We should also consider that such decisions should not be made on a dollar basis alone. We should take the report of the steering committee, we should look at what is the cheapest option, and then we can take the sort of solution that people take in their homes. We do not always buy the cheapest, because often the cheapest or the one that saves us the most money is also the shonkiest system and could well leave us with something inadequate.

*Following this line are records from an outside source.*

(* ===== verification/OtaFlashProps.v ===== *)
(** * OTA v3: what the flash receiver guarantees

    The receiver's state is related to the abstract receiver of OtaRefine and to
    the flash at every step; so an image that is reported as verified is the
    signed image, byte for byte, in the partition that is reported. *)

From S2P Require Import Prelude.
From S2P Require Import Words.
From S2P Require Import Esp.
From S2P Require Import OtaLib.
From S2P Require Import OtaTypes.
From S2P Require Import OtaV3.
From S2P Require Import OtaChain.
From S2P Require Import OtaInflate.
From S2P Require Import OtaStream.
From S2P Require Import OtaRefine.
From S2P Require Import OtaImage.
From S2P Require Import OtaCheckpoint.
From S2P Require Import OtaFlashEnv.
From S2P Require Import OtaFlash.
#[local] Open Scope Z_scope.

Section FlashProps.
Context {Cfg : OtaConfig} {D : Digest} {Key : Psa} {Pb : Nanopb} {Zl : Zlib} {W : Type}
  {Store : CheckpointEnv W} {Flash : FlashEnv W} {View : FlashView W Flash}
  {HD : DigestLaws D} {HP : NanopbLaws Pb} {HZ : ZlibLaws Zl}
  {HF : FlashLaws W Flash View Store}.

Abbreviation receiver := keemash_ota_v3_flash_receiver (only parsing).

(** ** The store leaves the flash alone *)

#[local] Hint Resolve open_keeps set_keeps commit_keeps alloc_keeps find_keeps
  next_keeps : stable.
#[local] Hint Extern 1 (stable _ (nvs_get_blob _ _)) => apply get_keeps : stable.

Lemma load_keeps : stable same_flash keemash_ota_v3_checkpoint_load.
Proof. unfold keemash_ota_v3_checkpoint_load, latest_record, read_record. stable_auto. Qed.

Lemma write_record_keeps cp : stable same_flash (write_record cp).
Proof.
  unfold write_record, latest_record, read_record, and_then. stable_auto.
Qed.

#[local] Hint Resolve write_record_keeps : stable.
#[local] Hint Extern 1 (stable _ keemash_ota_v3_checkpoint_load) => apply load_keeps : stable.

Lemma save_keeps cp : stable same_flash (keemash_ota_v3_checkpoint_save cp).
Proof. unfold keemash_ota_v3_checkpoint_save. stable_auto. Qed.

Lemma clear_keeps : stable same_flash keemash_ota_v3_checkpoint_clear.
Proof. apply write_record_keeps. Qed.

#[local] Hint Resolve save_keeps clear_keeps : stable.

Lemma save_terminal_keeps r phase : stable same_flash (save_terminal_checkpoint r phase).
Proof. unfold save_terminal_checkpoint. stable_auto. Qed.
(* ===== verification/Fabric.v ===== *)
(** * KeeLink Fabric v2: envelopes and identifiers (keemash_fabric.c)

    An envelope is validated before it is encoded and after it is decoded; on the
    wire four prefix bytes tell it from KeeLink v1 text.  Identifiers are 128-bit
    numbers with a big-endian byte form, derived as version-5 UUIDs.  Pointers are
    not NULL; a result with outputs is a [res]. *)

From Stdlib Require String.
From S2P Require Import Prelude.
From S2P Require Import Words.
From S2P Require Import Esp.
From S2P Require Import OtaLib.
From S2P Require Import OtaTypes.
From S2P Require Import OtaFlash.
From S2P Require Import OtaBoot.
From S2P Require Import FabricTypes.
#[local] Open Scope Z_scope.

Definition KEEMASH_FABRIC_VERSION : Z := 2.
Definition KEEMASH_FABRIC_MAX_FRAME : Z := 4096.
Definition KEEMASH_FABRIC_WIRE_PREFIX_SIZE : Z := 4.
Definition KEEMASH_FABRIC_MAX_WIRE_FRAME : Z :=
  KEEMASH_FABRIC_WIRE_PREFIX_SIZE + KEEMASH_FABRIC_MAX_FRAME.

Definition s_legacy_namespace : bytes :=
  [0x1d; 0x79; 0x70; 0x79; 0x45; 0xa7; 0x57; 0xf5;
   0xa5; 0x91; 0x31; 0x94; 0x3c; 0x7a; 0x68; 0x5c].
Definition s_wire_prefix : bytes := [75; 76; 70; 50].

(** ** Identifiers *)

Definition load_be64 (value : bytes) : Z :=
  fold_left (fun result b => Z.lor (u64 (Z.shiftl result 8)) b) (take 8 value) 0.

(** The loop fills [out] from its end. *)
Fixpoint store_be64_loop (n : nat) (value : Z) (out : bytes) : bytes :=
  match n with
  | O => out
  | S n => store_be64_loop n (Z.shiftr value 8) (u8 value :: out)
  end.
Definition store_be64 (value : Z) : bytes := store_be64_loop 8 value [].

Definition keemash_fabric_id_is_zero (id : Id128) : bool := (high id =? 0) && (low id =? 0).

Definition keemash_fabric_id_to_bytes (id : Id128) : bytes :=
  store_be64 (high id) ++ store_be64 (low id).

Definition keemash_fabric_id_from_bytes (b : bytes) : Id128 :=
  {| high := load_be64 b; low := load_be64 (drop 8 b) |}.

Definition keemash_fabric_sequence_after (candidate reference : Z) : bool :=
  negb (candidate =? reference) && (0 <? i64 (u64 (candidate - reference))).

(** ** Validation *)

Definition envelope_out_of_range (m : Envelope) : bool :=
  negb (en_protocol_version m =? KEEMASH_FABRIC_VERSION) ||
  (en_traffic_class m <=? TRAFFIC_UNSPECIFIED) || (TRAFFIC_OTA <? en_traffic_class m) ||
  (en_delivery m <=? DELIVERY_UNSPECIFIED) || (DELIVERY_SNAPSHOT <? en_delivery m) ||
  (which_body (en_body m) <? Envelope_hello_tag) ||
  (Envelope_ota_boot_report_tag <? which_body (en_body m)).

Definition keemash_fabric_validate (m : Envelope) (allow_zero_rtt : bool) : esp_err_t :=
  if envelope_out_of_range m then ESP_ERR_INVALID_ARG
  else
    match en_body m with
    | body_hello h =>
        if he_zero_rtt h && negb allow_zero_rtt then ESP_ERR_NOT_SUPPORTED else ESP_OK
    | body_control_request r =>
        if (en_traffic_class m =? TRAFFIC_CONTROL) &&
           (negb (cq_has_operation_id r) || keemash_fabric_id_is_zero (cq_operation_id r))
        then ESP_ERR_INVALID_ARG else ESP_OK
    | _ => ESP_OK
    end.

(** ** Encoding *)

Section Codec.
Context {Pb : EnvelopePb}.

(** The bytes of [out] that count. *)
Definition keemash_fabric_encode (m : Envelope) (capacity : Z) : res bytes :=
  fail_if ((capacity =? 0) || (KEEMASH_FABRIC_MAX_FRAME <? capacity)) ESP_ERR_INVALID_ARG ;;
  try_err (keemash_fabric_validate m false) ;;
  match pb_encode_envelope m capacity with
  | (true, b) => mret b
  | (false, b) => inl (if capacity <=? blen b then ESP_ERR_INVALID_SIZE else ESP_FAIL)
  end.

Definition keemash_fabric_decode (data : bytes) : res Envelope :=
  fail_if ((blen data =? 0) || (KEEMASH_FABRIC_MAX_FRAME <? blen data)) ESP_ERR_INVALID_ARG ;;
  m ← or_fail (pb_decode_envelope data) ESP_ERR_INVALID_RESPONSE;
  try_err (keemash_fabric_validate m false) ;;
  mret m.

Definition keemash_fabric_is_wire_frame (data : bytes) : bool :=
  (KEEMASH_FABRIC_WIRE_PREFIX_SIZE <=? blen data) && bytes_eqb (take 4 data) s_wire_prefix.

Definition keemash_fabric_encode_wire (m : Envelope) (capacity : Z) : res bytes :=
  fail_if ((capacity <? KEEMASH_FABRIC_WIRE_PREFIX_SIZE) ||
           (KEEMASH_FABRIC_MAX_WIRE_FRAME <? capacity)) ESP_ERR_INVALID_ARG ;;
  payload ← keemash_fabric_encode m (capacity - KEEMASH_FABRIC_WIRE_PREFIX_SIZE);
  mret (s_wire_prefix ++ payload).

Definition keemash_fabric_decode_wire (data : bytes) : res Envelope :=
  fail_if (negb (keemash_fabric_is_wire_frame data) ||
           (blen data =? KEEMASH_FABRIC_WIRE_PREFIX_SIZE) ||
           (KEEMASH_FABRIC_MAX_WIRE_FRAME <? blen data)) ESP_ERR_INVALID_ARG ;;
  keemash_fabric_decode (drop 4 data).

End Codec.

(** ** Version-5 UUIDs

    The digest calls are those of [Digest], here for SHA-1. *)

Section Uuid.
Context {D : Digest} (sha1_supported : bool).

(** [rc == 0] after each call. *)
Definition sha1_of (namespace_bytes name : bytes) : option bytes :=
  ctx ← mbedtls_md_setup md_zero;
  ctx ← mbedtls_md_starts ctx;
  ctx ← mbedtls_md_update ctx namespace_bytes;
  ctx ← (if blen name =? 0 then Some ctx else mbedtls_md_update ctx name);
  mbedtls_md_finish ctx.

Definition stamp_version (digest : bytes) : bytes :=
  let digest := alter (fun b => u8 (Z.lor (Z.land b 0x0f) 0x50)) 6%nat digest in
  alter (fun b => u8 (Z.lor (Z.land b 0x3f) 0x80)) 8%nat digest.

Definition keemash_fabric_uuid_v5 (namespace_id : Id128) (name : bytes) : res Id128 :=
  fail_if (negb sha1_supported) ESP_ERR_NOT_SUPPORTED ;;
  digest ← or_fail (sha1_of (keemash_fabric_id_to_bytes namespace_id) name) ESP_FAIL;
  mret (keemash_fabric_id_from_bytes (stamp_version digest)).

Definition keemash_fabric_legacy_node_id (root_mac node_mac : bytes) : res Id128 :=
  keemash_fabric_uuid_v5 (keemash_fabric_id_from_bytes s_legacy_namespace)
    (take 6 root_mac ++ take 6 node_mac).

(** [path] is a C string. *)
Definition keemash_fabric_endpoint_id (node_id : Id128) (path : bytes) : res Id128 :=
  fail_if ((blen path =? 0) || (96 <? blen path)) ESP_ERR_INVALID_ARG ;;
  keemash_fabric_uuid_v5 node_id path.

End Uuid.

(** ** The byte form of an identifier *)

Lemma store_be64_loop_eq n value out : store_be64_loop n value out = store_be n value ++ out.
Proof.
  unfold store_be. revert value out. induction n as [|n IH]; intros value out; [done|].
  cbn [store_be64_loop le_bytes]. rewrite IH, reverse_cons, <- app_assoc. cbn.
  by rewrite Z.shiftr_div_pow2 by lia.
Qed.

Lemma store_be64_eq value : store_be64 value = store_be 8 value.
Proof. unfold store_be64. by rewrite store_be64_loop_eq, app_nil_r. Qed.

(** A round of [load_be64] with room for another byte. *)
Lemma load_round r b n :
  0 <= r < 256 ^ Z.of_nat n -> (n < 8)%nat -> is_u8 b ->
  Z.lor (u64 (Z.shiftl r 8)) b = r * 256 + b.
Proof.
  intros Hr Hn Hb. assert (256 ^ Z.of_nat n <= 256 ^ 7) by (apply Z.pow_le_mono_r; lia).
  change (256 ^ 7) with 72057594037927936 in *.
  rewrite Z.shiftl_mul_pow2 by lia. change (2 ^ 8) with 256.
  rewrite u64_id by (unfold is_u64; lia).
  assert (Hl : Z.land (r * 256) b = 0).
  { apply Z.bits_inj'. intros i Hi. rewrite Z.land_spec, Z.bits_0.
    destruct (Z_lt_le_dec i 8) as [Hlt|Hge].
    - change 256 with (2 ^ 8). by rewrite Z.mul_pow2_bits_low.
    - rewrite (Z.bits_above_log2 b i); [by rewrite andb_false_r|unfold is_u8 in Hb; lia|].
      unfold is_u8 in Hb. destruct (Z.eq_dec b 0) as [->|]; [cbn; lia|].
      apply Z.log2_lt_pow2; [lia|]. assert (2 ^ 8 <= 2 ^ i) by (apply Z.pow_le_mono_r; lia).
      change (2 ^ 8) with 256 in *. lia. }
  rewrite <- Z.lxor_lor by done. symmetry. by apply Z.add_nocarry_lxor.
Qed.

Lemma load_rounds bs r n :
  are_bytes bs -> 0 <= r < 256 ^ Z.of_nat n -> (n + length bs <= 8)%nat ->
  fold_left (fun result b => Z.lor (u64 (Z.shiftl result 8)) b) bs r =
  fold_left (fun r b => r * 256 + b) bs r.
Proof.
  intros Hb. revert r n. induction Hb as [|b bs Hb _ IH]; intros r n Hr Hn; [done|].
  cbn [fold_left length] in *. rewrite (load_round r b n) by (done || lia).
  apply (IH _ (S n)); [|lia]. rewrite Nat2Z.inj_succ, Z.pow_succ_r by lia.
  unfold is_u8 in Hb. lia.
Qed.

Lemma load_be64_eq bs : are_bytes bs -> load_be64 bs = load_be (take 8 bs).
Proof.
  intros Hb. unfold load_be64, load_be.
  apply (load_rounds _ _ 0); [by apply Forall_take|cbn; lia|rewrite length_take; lia].
Qed.

Lemma load_store_be64 value rest : is_u64 value -> load_be64 (store_be64 value ++ rest) = value.
Proof.
  intros Hv. rewrite store_be64_eq. unfold store_be.
  assert (Hb : are_bytes (reverse (le_bytes 8 value))).
  { apply Forall_reverse. apply le_bytes_are. }
  transitivity (load_be64 (reverse (le_bytes 8 value))).
  { unfold load_be64. by rewrite take_app_le by (rewrite length_reverse, length_le_bytes; lia). }
  rewrite load_be64_eq by done.
  rewrite take_ge by (rewrite length_reverse, length_le_bytes; lia).
  rewrite load_be_rev. by apply le_val_bytes_8.
Qed.

Lemma store_load_be64 bs :
  are_bytes bs -> (8 <= length bs)%nat -> store_be64 (load_be64 bs) = take 8 bs.
Proof.
  intros Hb Hl. rewrite store_be64_eq, load_be64_eq by done. unfold store_be.
  rewrite <- (reverse_involutive (take 8 bs)), load_be_rev.
  assert (Hb' : are_bytes (reverse (take 8 bs))) by (apply Forall_reverse; by apply Forall_take).
  pose proof (le_bytes_val _ Hb') as H. rewrite length_reverse, length_take, Nat.min_l in H by lia.
  by rewrite H.
Qed.

(** An identifier survives its byte form, and sixteen bytes survive being an
    identifier; the byte form is the one the OTA v3 flash receiver stores. *)
Theorem fabric_id_roundtrip id :
  id_typed id -> keemash_fabric_id_from_bytes (keemash_fabric_id_to_bytes id) = id.
Proof.
  intros [Hh Hl]. unfold keemash_fabric_id_from_bytes, keemash_fabric_id_to_bytes.
  rewrite load_store_be64 by done.
  replace (drop 8 (store_be64 (high id) ++ store_be64 (low id))) with (store_be64 (low id) ++ [])
    by (rewrite app_nil_r; reflexivity).
  rewrite load_store_be64 by done. by destruct id.
Qed.

Lemma fabric_bytes_roundtrip bs :
  are_bytes bs -> length bs = 16%nat ->
  keemash_fabric_id_to_bytes (keemash_fabric_id_from_bytes bs) = bs.
Proof.
  intros Hb Hl. unfold keemash_fabric_id_to_bytes, keemash_fabric_id_from_bytes. cbn [high low].
  rewrite !store_load_be64; [|by apply Forall_drop|rewrite length_drop; lia|done|lia].
  rewrite (take_ge (drop 8 bs)) by (rewrite length_drop; lia). apply take_drop.
Qed.

Lemma fabric_operation_bytes id : keemash_fabric_id_to_bytes id = operation_bytes id.
Proof.
  unfold keemash_fabric_id_to_bytes, operation_bytes, store_be64, be64. cbn [store_be64_loop map].
  by rewrite !Z.shiftr_shiftr by lia.
Qed.

(** [sequence_after] is wrapping order in half the range. *)
Theorem sequence_after_spec candidate reference :
  keemash_fabric_sequence_after candidate reference = true <->
  0 < u64 (candidate - reference) < 2 ^ 63.
Proof.
  unfold keemash_fabric_sequence_after. rewrite andb_true_iff, negb_true_iff.
  rewrite Z.eqb_neq, Z.ltb_lt. change (2 ^ 63) with 9223372036854775808.
  split.
  - intros [_ H]. pose proof (u64_is (candidate - reference)). words.
  - intros H. split; [intros ->; rewrite Z.sub_diag in H; change (u64 0) with 0 in H; lia|]. words.
Qed.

Dr Kearney's recommendation which gave the direction to the steering committee was to look at a principal hospital of 600 to 700 beds. I suggest that that is where the compromise could well lie. It could well be that we would save ourselves a great deal of money. It could well be that we would come up with a much better hospital system, even if it is not the optimum one that Dr Kearney would like to have seen, if our principal hospital is a hospital of either 400 or 500 beds. If that is the case, it may well be that we can retain the Royal Canberra Hospital as a principal hospital, as the teaching hospital. It may well be - and I am, as Mr Humphries said I would do, presenting just another option that must be considered - that we will not have to redevelop Woden Valley Hospital at all, and the money we save from one may well be used in order to develop the other. That is a real option that is not canvassed by the committee.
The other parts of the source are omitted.